**Task description:** Go through the records line by line from the top and repeat each one exactly, ending with the line that contains "From S2P Require".

•••

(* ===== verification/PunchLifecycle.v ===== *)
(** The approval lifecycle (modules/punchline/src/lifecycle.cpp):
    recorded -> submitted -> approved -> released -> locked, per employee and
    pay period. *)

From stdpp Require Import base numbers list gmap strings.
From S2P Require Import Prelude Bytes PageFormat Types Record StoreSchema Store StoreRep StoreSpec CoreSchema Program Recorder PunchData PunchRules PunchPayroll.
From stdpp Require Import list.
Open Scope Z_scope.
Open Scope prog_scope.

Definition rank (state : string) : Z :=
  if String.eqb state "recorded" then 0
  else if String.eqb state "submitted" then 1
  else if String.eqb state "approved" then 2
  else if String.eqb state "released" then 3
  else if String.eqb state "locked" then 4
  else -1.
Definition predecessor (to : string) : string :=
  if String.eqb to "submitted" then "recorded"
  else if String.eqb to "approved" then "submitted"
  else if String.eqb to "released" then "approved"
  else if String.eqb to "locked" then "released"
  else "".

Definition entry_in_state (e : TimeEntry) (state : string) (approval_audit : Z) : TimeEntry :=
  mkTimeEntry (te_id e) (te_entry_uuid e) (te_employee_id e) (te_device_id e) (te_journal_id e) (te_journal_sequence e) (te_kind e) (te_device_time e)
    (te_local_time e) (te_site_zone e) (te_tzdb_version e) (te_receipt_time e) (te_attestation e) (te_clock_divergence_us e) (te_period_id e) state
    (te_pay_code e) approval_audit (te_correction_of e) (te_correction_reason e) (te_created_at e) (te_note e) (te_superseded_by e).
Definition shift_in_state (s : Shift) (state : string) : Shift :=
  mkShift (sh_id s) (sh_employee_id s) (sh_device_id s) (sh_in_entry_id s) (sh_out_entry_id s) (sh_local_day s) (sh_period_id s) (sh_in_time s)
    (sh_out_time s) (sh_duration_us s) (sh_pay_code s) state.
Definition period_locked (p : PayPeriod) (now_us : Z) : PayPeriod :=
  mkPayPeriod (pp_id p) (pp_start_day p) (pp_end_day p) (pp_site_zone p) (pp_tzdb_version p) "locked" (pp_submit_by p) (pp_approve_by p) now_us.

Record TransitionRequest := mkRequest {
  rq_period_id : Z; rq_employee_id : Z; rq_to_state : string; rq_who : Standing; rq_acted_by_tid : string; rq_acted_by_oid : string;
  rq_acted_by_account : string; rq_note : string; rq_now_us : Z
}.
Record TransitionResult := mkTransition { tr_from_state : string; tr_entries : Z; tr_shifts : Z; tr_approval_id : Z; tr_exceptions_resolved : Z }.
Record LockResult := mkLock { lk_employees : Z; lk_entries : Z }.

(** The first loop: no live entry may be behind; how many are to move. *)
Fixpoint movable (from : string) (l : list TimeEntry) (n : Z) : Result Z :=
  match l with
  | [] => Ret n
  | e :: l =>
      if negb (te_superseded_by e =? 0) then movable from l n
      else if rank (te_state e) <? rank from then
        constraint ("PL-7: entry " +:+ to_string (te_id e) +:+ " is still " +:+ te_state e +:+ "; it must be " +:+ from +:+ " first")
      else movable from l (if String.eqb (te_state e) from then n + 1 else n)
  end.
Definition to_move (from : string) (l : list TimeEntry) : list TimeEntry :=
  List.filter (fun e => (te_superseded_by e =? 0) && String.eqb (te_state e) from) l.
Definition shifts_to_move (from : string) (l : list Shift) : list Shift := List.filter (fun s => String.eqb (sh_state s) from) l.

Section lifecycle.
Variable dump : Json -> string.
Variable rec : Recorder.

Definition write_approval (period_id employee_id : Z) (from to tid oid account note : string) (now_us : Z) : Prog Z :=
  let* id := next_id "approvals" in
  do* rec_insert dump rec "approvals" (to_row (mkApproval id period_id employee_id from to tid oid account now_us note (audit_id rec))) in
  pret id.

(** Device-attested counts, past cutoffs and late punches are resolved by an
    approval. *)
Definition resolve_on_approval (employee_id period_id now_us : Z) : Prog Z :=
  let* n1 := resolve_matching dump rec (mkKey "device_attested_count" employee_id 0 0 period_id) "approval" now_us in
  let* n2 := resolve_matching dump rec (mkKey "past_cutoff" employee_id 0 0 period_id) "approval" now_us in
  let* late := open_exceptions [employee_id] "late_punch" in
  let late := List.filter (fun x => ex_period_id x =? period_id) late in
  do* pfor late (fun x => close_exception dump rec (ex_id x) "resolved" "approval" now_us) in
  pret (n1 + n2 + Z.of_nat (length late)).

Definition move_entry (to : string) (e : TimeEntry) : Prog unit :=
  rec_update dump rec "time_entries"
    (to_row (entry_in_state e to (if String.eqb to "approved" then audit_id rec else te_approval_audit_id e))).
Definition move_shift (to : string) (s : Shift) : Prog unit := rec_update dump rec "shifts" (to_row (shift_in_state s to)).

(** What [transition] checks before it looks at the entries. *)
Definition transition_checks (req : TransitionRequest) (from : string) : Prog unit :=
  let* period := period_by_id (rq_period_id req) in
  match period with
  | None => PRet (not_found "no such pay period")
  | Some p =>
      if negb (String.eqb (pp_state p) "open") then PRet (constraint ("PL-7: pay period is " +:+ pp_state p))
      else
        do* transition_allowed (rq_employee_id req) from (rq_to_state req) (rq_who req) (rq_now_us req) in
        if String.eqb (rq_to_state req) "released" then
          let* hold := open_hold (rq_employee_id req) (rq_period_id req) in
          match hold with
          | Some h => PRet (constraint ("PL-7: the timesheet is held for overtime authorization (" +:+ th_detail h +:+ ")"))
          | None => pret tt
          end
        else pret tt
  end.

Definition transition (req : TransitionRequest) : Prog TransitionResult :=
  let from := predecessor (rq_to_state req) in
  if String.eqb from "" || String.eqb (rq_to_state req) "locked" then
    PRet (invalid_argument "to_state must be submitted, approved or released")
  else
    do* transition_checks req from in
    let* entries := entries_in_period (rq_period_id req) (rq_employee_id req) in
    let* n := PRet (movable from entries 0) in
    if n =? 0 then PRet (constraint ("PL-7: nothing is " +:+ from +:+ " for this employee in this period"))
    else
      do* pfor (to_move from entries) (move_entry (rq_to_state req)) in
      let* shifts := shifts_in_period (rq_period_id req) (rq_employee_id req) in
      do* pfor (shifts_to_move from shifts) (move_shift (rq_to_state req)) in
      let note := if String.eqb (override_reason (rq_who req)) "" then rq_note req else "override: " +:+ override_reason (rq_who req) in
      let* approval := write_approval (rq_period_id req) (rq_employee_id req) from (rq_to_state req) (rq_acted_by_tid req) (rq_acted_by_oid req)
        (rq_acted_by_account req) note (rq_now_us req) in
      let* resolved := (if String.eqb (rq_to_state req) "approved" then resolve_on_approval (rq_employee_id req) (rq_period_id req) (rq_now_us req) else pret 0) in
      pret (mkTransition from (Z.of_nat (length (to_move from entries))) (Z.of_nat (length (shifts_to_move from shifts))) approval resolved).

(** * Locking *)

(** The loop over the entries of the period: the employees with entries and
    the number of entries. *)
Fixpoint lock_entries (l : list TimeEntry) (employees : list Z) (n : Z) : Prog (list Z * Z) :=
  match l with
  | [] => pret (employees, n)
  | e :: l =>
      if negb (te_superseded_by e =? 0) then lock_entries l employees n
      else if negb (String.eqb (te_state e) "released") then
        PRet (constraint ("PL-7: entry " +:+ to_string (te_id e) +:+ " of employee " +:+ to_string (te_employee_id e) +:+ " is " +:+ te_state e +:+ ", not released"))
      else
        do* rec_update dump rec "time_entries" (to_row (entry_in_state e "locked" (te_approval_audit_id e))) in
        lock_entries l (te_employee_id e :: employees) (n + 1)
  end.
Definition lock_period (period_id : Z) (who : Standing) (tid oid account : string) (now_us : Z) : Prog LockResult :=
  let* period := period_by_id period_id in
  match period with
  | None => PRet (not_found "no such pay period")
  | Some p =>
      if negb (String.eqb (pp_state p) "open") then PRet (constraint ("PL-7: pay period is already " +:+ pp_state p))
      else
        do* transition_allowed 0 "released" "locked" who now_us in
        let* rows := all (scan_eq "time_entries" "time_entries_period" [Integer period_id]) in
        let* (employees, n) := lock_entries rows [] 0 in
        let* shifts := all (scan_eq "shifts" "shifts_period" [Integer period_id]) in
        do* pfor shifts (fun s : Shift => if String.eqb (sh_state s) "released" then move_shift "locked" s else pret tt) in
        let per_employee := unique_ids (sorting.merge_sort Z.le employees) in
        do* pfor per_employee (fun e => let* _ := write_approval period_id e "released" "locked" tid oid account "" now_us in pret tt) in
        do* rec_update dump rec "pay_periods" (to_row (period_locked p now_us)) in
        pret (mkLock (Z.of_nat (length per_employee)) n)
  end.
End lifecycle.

•••

**Answer to this task:**
(* ===== verification/PunchLifecycle.v ===== *)
(** The approval lifecycle (modules/punchline/src/lifecycle.cpp):
    recorded -> submitted -> approved -> released -> locked, per employee and
    pay period. *)

From stdpp Require Import base numbers list gmap strings.
From S2P Require Import Prelude Bytes PageFormat Types Record StoreSchema Store StoreRep StoreSpec CoreSchema Program Recorder PunchData PunchRules PunchPayroll.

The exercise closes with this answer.